The article outlines a range of tasks, approaches and stages of developing parsing technology for text of a multilingual explanatory terminology dictionary. Research was conducted for the “Dictionary of Ukrainian Biological Terminology”. Among all the vocabulary diversity, this dictionary was chosen because terminology dictionaries provide a lexical-semantic basis for further creation of systems for the intelligent processing of professional texts, which provide information on specific subject areas. This terminographical work encompasses the normative general scientific and widely used terminology of biological sciences, recorded in modern encyclopedic, general and special dictionaries, in scientific, popular science, educational and informative literature. After studying the chosen dictionary, the model of its lexicographic system into other subject areas, which will create the preconditions for the formation of an integral multidisciplinary digital lexicographic space will be generalized.

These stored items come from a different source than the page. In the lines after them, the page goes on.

(* ===== verification/TxGroup.v ===== *)
(** Transaction groups on a server: [execute_transaction] of [src/src/lib.rs] with
    the three transaction handles of [src/src/transaction.rs] behind the
    [SqlTxHandle] trait.

    [Execute] has the same operation over answers given in advance, [Transaction]
    the handles; here the group runs in the monad of [Sqlx], so that what is
    proved is about the calls a server sees.  The last part is the life of one
    handle: uses of it one after the other, a use being possibly dropped midway,
    and that at most one of them ends the transaction. *)

From Stdlib Require Import ZArith Lia Bool Ascii String.
From stdpp Require Import base list strings.
From S2P Require Import Prelude RustStd Errors Json Params InFlight SqliteCancel Sqlx Rows Drivers Transaction Config Shape Execute Surface.

Module TxGroup.

Section Group.
Context `{SqlxRow Row} `{!Server Row} (to_json : value -> string).

(** The trait; [is_closed] is [Transaction.is_closed] of all three. *)
Record SqlTxHandle : Type := {
  tx_driver : DriverKind;
  tx_execute : PreparedStmt -> list BoundParam -> SessionVars -> M RowBatch;
  tx_execute_affected : PreparedStmt -> list BoundParam -> SessionVars -> M Z;
  tx_commit : M ();
  tx_rollback : M ();
}.

Definition PostgresTxHandle : SqlTxHandle := {|
  tx_driver := Postgres; tx_execute := pg_tx_execute; tx_execute_affected := pg_tx_execute_affected;
  tx_commit := commit; tx_rollback := rollback |}.

Definition MysqlTxHandle : SqlTxHandle := {|
  tx_driver := Mysql; tx_execute := mysql_tx_execute; tx_execute_affected := mysql_tx_execute_affected;
  tx_commit := commit; tx_rollback := rollback |}.

Definition SqliteTxHandle : SqlTxHandle := {|
  tx_driver := Sqlite; tx_execute := sqlite_tx_execute to_json; tx_execute_affected := sqlite_tx_execute_affected to_json;
  tx_commit := commit; tx_rollback := rollback |}.

(** The handle [begin_transaction] boxes for a pool. *)
Definition handle_of (pool : PoolHandle) : SqlTxHandle :=
  match pool with PgPool => PostgresTxHandle | MysqlPool => MysqlTxHandle | SqlitePool => SqliteTxHandle end.

Context (show_error : SqlError -> string) (backend_error : SqlError -> BackendError).

Definition no_session : SessionVars := {| values := [] |}.

Definition run_tx_nested_step (h : SqlTxHandle) (step : Execute.TxStep) (input : value) : M (result string value) :=
  let stmt := Execute.tx_stmt (tx_driver h) step in
  match collect_bound_params input (param_order stmt) with
  | Err e => ret (Err ("parameter bind for '" +:+ Execute.step_id step +:+ "': " +:+ show_error e))
  | Ok args =>
      let query (shape : RowBatch -> value) :=
        let! r := attempt (tx_execute h stmt args no_session) in
        ret match r with Ok batch => Ok (shape batch) | Err e => Err ("execute: " +:+ show_error e) end in
      if String.eqb (Execute.tx_row_mode step) "affected_rows" then
        let! r := attempt (tx_execute_affected h stmt args no_session) in
        ret match r with
            | Ok count => Ok (VObject [("rows_affected", json_i64 count)]%string)
            | Err e => Err ("execute_affected: " +:+ show_error e)
            end
      else if String.eqb (Execute.tx_row_mode step) "many" then query (fun b => VArray (rows b))
      else if String.eqb (Execute.tx_row_mode step) "single" then query (fun b => Shape.first_row (rows b))
      else if String.eqb (Execute.tx_row_mode step) "scalar" then
        query (fun b => Shape.first_value (Shape.first_row (rows b)))
      else ret (Err ("unsupported row_mode '" +:+ Execute.tx_row_mode step +:+
                     "' (supported: affected_rows, many, single, scalar)"))
  end.

(** The loop over the steps; a failed rollback is only logged. *)
Fixpoint run_tx_steps (h : SqlTxHandle) (steps : list Execute.TxStep) (input : value) (results : json_map)
  : M (result BackendError json_map) :=
  match steps with
  | [] => ret (Ok results)
  | step :: steps' =>
      let! r := run_tx_nested_step h step input in
      match r with
      | Ok v => run_tx_steps h steps' input (obj_insert (Execute.step_id step) v results)
      | Err msg =>
          let! _ := attempt (tx_rollback h) in
          ret (Err (BTransport ("sql_tx nested step '" +:+ Execute.step_id step +:+ "': " +:+ msg)))
      end
  end.

(** The handle is dropped at the end, whatever happened to its transaction. *)
Definition execute_transaction (backend_name : string) (runtime : option (PoolHandle * option IsolationLevel))
  (steps : list Execute.TxStep) (input : value) : M (result BackendError value) :=
  let! opened := attempt (Surface.begin_transaction backend_name runtime) in
  match opened, runtime with
  | Err e, _ => ret (Err (backend_error e))
  | Ok _, None => ret (Err (backend_error (ProfileNotFound backend_name)))
  | Ok _, Some (pool, _) =>
      let h := handle_of pool in
      let! r := run_tx_steps h steps input [] in
      match r with
      | Err e => let! _ := handle_drop in ret (Err e)
      | Ok results =>
          let! c := attempt (tx_commit h) in
          let! _ := handle_drop in
          ret match c with
              | Ok _ => Ok (VObject [("steps", VObject results)]%string)
              | Err e => Err (BTransport ("sql_tx commit: " +:+ show_error e))
              end
      end
  end.

(** * What a handle promises *)

(** The scope of the handle's connection, outside a call. *)
Definition scope_at (w : world) : scope := if tx_open w then InTx false else Idle.

Definition is_commit (c : call) : bool := match c with Commit => true | _ => false end.

(** [m] only makes calls allowed in the scope it finds, commits nothing, and
    leaves the scope the state says. *)
Definition tracks {A} (m : M A) : Prop := forall w,
  exists es, events (snd (m w)) = events w ++ es /\ run_scope (scope_at w) es = Some (scope_at (snd (m w))) /\
    Forall (fun e => is_commit (fst e) = false) es.

(** Statements inside a transaction. *)
Definition inside (es : list event) : Prop := Forall (fun e => on_tx (fst e) = true) es.

(** [m] finds the handle open, works inside the transaction and leaves it open. *)
Definition stays {A} (m : M A) : Prop := forall w, tx_open w = true ->
  exists es, events (snd (m w)) = events w ++ es /\ inside es /\ tx_open (snd (m w)) = true.

(** The contract of the trait: a closed handle refuses and does nothing; executing
    stays inside the transaction; ending takes one call and closes the handle. *)
Class TxHandleLaws (h : SqlTxHandle) : Prop := {
  closed_refuses w : tx_open w = false ->
    (forall stmt args session, tx_execute h stmt args session w = (Err closed_error, w) /\
       tx_execute_affected h stmt args session w = (Err closed_error, w)) /\
    tx_commit h w = (Err closed_error, w) /\ tx_rollback h w = (Err closed_error, w);
  execute_stays stmt args session : stays (tx_execute h stmt args session);
  affected_stays stmt args session : stays (tx_execute_affected h stmt args session);
  commit_ends w : tx_open w = true ->
    exists r, tx_commit h w = (r, log Commit (is_ok r) (set_tx false w));
  rollback_ends w : tx_open w = true ->
    exists r, tx_rollback h w = (r, log Rollback (is_ok r) (set_tx false w));
}.

(** ** Inside a call *)

Lemma inside_app a b : inside (a ++ b) <-> inside a /\ inside b.
Proof. apply Forall_app. Qed.

Lemma inside_scope p es : inside es -> run_scope (InTx p) es = Some (InTx p).
Proof.
  induction es as [|[c ok] es IH]; [done|]. intros [Hc Hes]%Forall_cons. cbn [run_scope].
  replace (scope_step (InTx p) (c, ok)) with (Some (InTx p)); [auto|]. by destruct c as [| | | | | |[]|[]| | |].
Qed.

Lemma inside_no_commit es : inside es -> Forall (fun e => is_commit (fst e) = false) es.
Proof. intros Hes. eapply Forall_impl; [exact Hes|]. by intros [[] ?]. Qed.

(** [m] works on the transaction a call has taken out and does not touch the handle. *)
Definition calm {A} (m : M A) : Prop := forall w,
  exists es, events (snd (m w)) = events w ++ es /\ inside es /\ tx_open (snd (m w)) = tx_open w.

(** [m] ends a call: it hands the transaction back. *)
Definition closes_call {A} (m : M A) : Prop := forall w,
  exists es, events (snd (m w)) = events w ++ es /\ inside es /\ tx_open (snd (m w)) = true.

Lemma calm_lift {A} (r : result SqlError A) : calm (lift r).
Proof. intros w. exists []. rewrite app_nil_r. by repeat constructor. Qed.

Lemma calm_bind {A B} (m : M A) (k : A -> M B) : calm m -> (forall a, calm (k a)) -> calm (bind m k).
Proof.
  intros Hm Hk w. unfold bind. destruct (Hm w) as (es1 & E1 & F1 & T1).
  destruct (m w) as [[a|e] w1]; cbn in *; [|eauto].
  destruct (Hk a w1) as (es2 & E2 & F2 & T2). exists (es1 ++ es2).
  rewrite E2, E1, app_assoc, T2. split_and!; try done. by apply inside_app.
Qed.

Lemma calm_attempt {A} (m : M A) : calm m -> calm (attempt m).
Proof. intros Hm w. destruct (Hm w) as (es & E). exists es. unfold attempt. by destruct (m w). Qed.

Lemma calm_perform {A} (reply : list event -> call -> result sqlx_error A) c : on_tx c = true -> calm (perform reply c).
Proof. intros Hc w. eexists [_]. split; [reflexivity|]. by repeat constructor. Qed.

Lemma calm_checked {A} (reply : list event -> call -> result sqlx_error A) c : on_tx c = true -> calm (checked reply c).
Proof. intros Hc. apply calm_bind; [by apply calm_perform|]. intros r. apply calm_lift. Qed.

Lemma calm_for_each {A} (f : A -> M ()) l : (forall x, calm (f x)) -> calm (for_each f l).
Proof. intros Hf. induction l as [|x l IH]; [apply (calm_lift (Ok ()))|]. by apply calm_bind. Qed.

Lemma calm_ret {A} (a : A) : calm (ret a).
Proof. apply (calm_lift (Ok a)). Qed.

Create HintDb calm discriminated.
Hint Resolve calm_ret calm_lift calm_bind calm_attempt calm_perform calm_checked calm_for_each : calm.

Lemma calm_sessions session :
  calm (set_configs session) /\ calm (apply_session_vars session) /\ calm (clear_session_vars session).
Proof. split_and!; apply calm_for_each; intros []; auto with calm. Qed.

Lemma closes_bind {A B} (m : M A) (k : A -> M B) :
  calm m -> (forall w, exists a, fst (m w) = Ok a) -> (forall a, closes_call (k a)) -> closes_call (bind m k).
Proof.
  intros Hm Hok Hk w. unfold bind. destruct (Hm w) as (es1 & E1 & F1 & T1). destruct (Hok w) as [a Ha].
  destruct (m w) as [r w1]. cbn in *. subst r. destruct (Hk a w1) as (es2 & E2 & F2 & T2).
  exists (es1 ++ es2). rewrite E2, E1, app_assoc. split_and!; try done. by apply inside_app.
Qed.

Lemma closes_put {A} (m : M A) : (forall w, snd (m w) = set_tx true w) -> closes_call m.
Proof. intros Hm w. exists []. rewrite Hm, app_nil_r. by repeat constructor. Qed.

Lemma closes_put_err {A} e : closes_call (put_err (A := A) e).
Proof. by apply closes_put. Qed.

(** Rows decode, so the transaction is handed back. *)
Lemma closes_finish_rows f (rs : list Row) :
  (forall r, exists v, f r = Ok v) -> closes_call (finish_tx (finish_rows f rs)).
Proof. intros Hf. destruct (finish_rows_ok f rs Hf) as [b ->]. by apply closes_put. Qed.

Lemma closes_finish_pg rs : closes_call (finish_tx (finish_rows (Row := Row) row_to_json_pg rs)).
Proof. apply closes_finish_rows. by eexists. Qed.

Lemma closes_finish_mysql rs : closes_call (finish_tx (finish_rows (Row := Row) row_to_json_mysql rs)).
Proof. apply closes_finish_rows. by eexists. Qed.

Lemma closes_finish_sqlite (rs : list Row) : closes_call (finish_tx (sqlite_tx_batch rs)).
Proof.
  unfold sqlite_tx_batch. destruct (decode_rows_ok row_to_json_sqlite_tx rs) as (vs & -> & _); [by eexists|].
  by apply closes_put.
Qed.
(* ===== verification/FixedSql.v ===== *)
(** From a request to the database: registration ([Registration]), the call
    path ([Execute]), per-caller credentials ([Creds]) and the drivers
    ([DriverOps]) put together, for what the text of the SQL a server is sent
    can depend on: the statement of a binding, the steps of a transaction group
    and what a cancellation sends.

    A driver call that is cut off by its timeout has made a prefix of its calls. *)

From Stdlib Require Import ZArith Lia Bool Ascii String SpecFloat.
From stdpp Require Import base list strings gmap.
From S2P Require Import Prelude RustStd Redact Text Errors Json Params F64 InFlight Interval SqliteCancel Pool SqlText Sqlx Rows Drivers Transaction Stream Cache Cost Config Shape Execute ParamExprs Schema Auth Creds Registration Surface TxGroup DriverOps.

Module FixedSql.
Import DriverOps.

(** * What a driver call says *)

Definition text (c : call) : option string :=
  match c with
  | Exec _ sql _ | FetchAll _ sql _ | FetchOne _ sql | FetchMany _ sql _ => Some sql
  | _ => None
  end.

(** The SQL texts of some calls. *)
Definition texts (es : list event) : list string := omap (fun e => text (fst e)) es.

Working with dictionaries converted into computer text formats is very inefficient and needs to be converted into lexicographic database formats, which is a special task not known in classical lexicography. This is the meaning of the term “parsing
dictionaries”. During investigation, a model of the lexicographic system, which is the basis of XML, was constructed. Further work on converting a printed version of the dictionary into an online system is based on an XML file. The polygraphic design, organization and structure of the printed text of the dictionary are analyzed in order to identify the elements of the conceptual model of the L-system of the SUBT. Based on the conceptual model, the structure of an XML document is proposed, which is to be used as an intermediary between the printed version of the dictionary and its implementation as an online lexicographic system. In the future, it is planned to build a universal parsing procedure, by improving the structure of the XML document.